Exercise instructions —
Reproduce the listing verbatim through the line with "Definition try_render (name".

|---|

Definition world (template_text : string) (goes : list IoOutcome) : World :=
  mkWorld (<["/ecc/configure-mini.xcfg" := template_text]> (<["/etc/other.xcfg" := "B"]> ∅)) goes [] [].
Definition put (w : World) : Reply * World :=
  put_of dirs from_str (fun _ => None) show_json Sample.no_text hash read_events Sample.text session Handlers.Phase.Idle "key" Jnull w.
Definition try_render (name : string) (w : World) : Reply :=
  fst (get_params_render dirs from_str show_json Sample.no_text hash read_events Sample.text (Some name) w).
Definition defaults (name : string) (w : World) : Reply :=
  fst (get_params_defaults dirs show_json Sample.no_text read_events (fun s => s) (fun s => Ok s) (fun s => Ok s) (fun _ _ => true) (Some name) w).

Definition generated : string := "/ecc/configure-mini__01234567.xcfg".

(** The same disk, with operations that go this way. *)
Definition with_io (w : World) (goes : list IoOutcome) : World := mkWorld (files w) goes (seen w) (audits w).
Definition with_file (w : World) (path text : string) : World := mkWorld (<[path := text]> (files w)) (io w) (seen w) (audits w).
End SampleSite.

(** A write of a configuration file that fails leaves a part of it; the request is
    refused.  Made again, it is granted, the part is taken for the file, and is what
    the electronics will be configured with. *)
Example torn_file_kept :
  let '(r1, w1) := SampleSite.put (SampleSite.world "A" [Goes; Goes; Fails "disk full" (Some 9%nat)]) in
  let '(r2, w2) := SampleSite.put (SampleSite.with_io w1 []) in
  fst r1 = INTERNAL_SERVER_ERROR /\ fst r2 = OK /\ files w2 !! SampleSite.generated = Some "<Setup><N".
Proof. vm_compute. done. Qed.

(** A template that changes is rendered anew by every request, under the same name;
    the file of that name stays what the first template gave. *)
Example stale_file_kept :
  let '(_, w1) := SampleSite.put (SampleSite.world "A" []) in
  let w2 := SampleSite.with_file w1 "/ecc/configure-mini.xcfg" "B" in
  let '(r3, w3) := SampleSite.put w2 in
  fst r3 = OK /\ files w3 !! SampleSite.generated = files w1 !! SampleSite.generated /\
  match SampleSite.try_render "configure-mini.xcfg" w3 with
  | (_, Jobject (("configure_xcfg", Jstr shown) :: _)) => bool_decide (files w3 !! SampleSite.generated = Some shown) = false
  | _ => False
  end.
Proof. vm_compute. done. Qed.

|---|

Result —
Definition world (template_text : string) (goes : list IoOutcome) : World :=
  mkWorld (<["/ecc/configure-mini.xcfg" := template_text]> (<["/etc/other.xcfg" := "B"]> ∅)) goes [] [].
Definition put (w : World) : Reply * World :=
  put_of dirs from_str (fun _ => None) show_json Sample.no_text hash read_events Sample.text session Handlers.Phase.Idle "key" Jnull w.
Definition try_render (name : string) (w : World) : Reply :=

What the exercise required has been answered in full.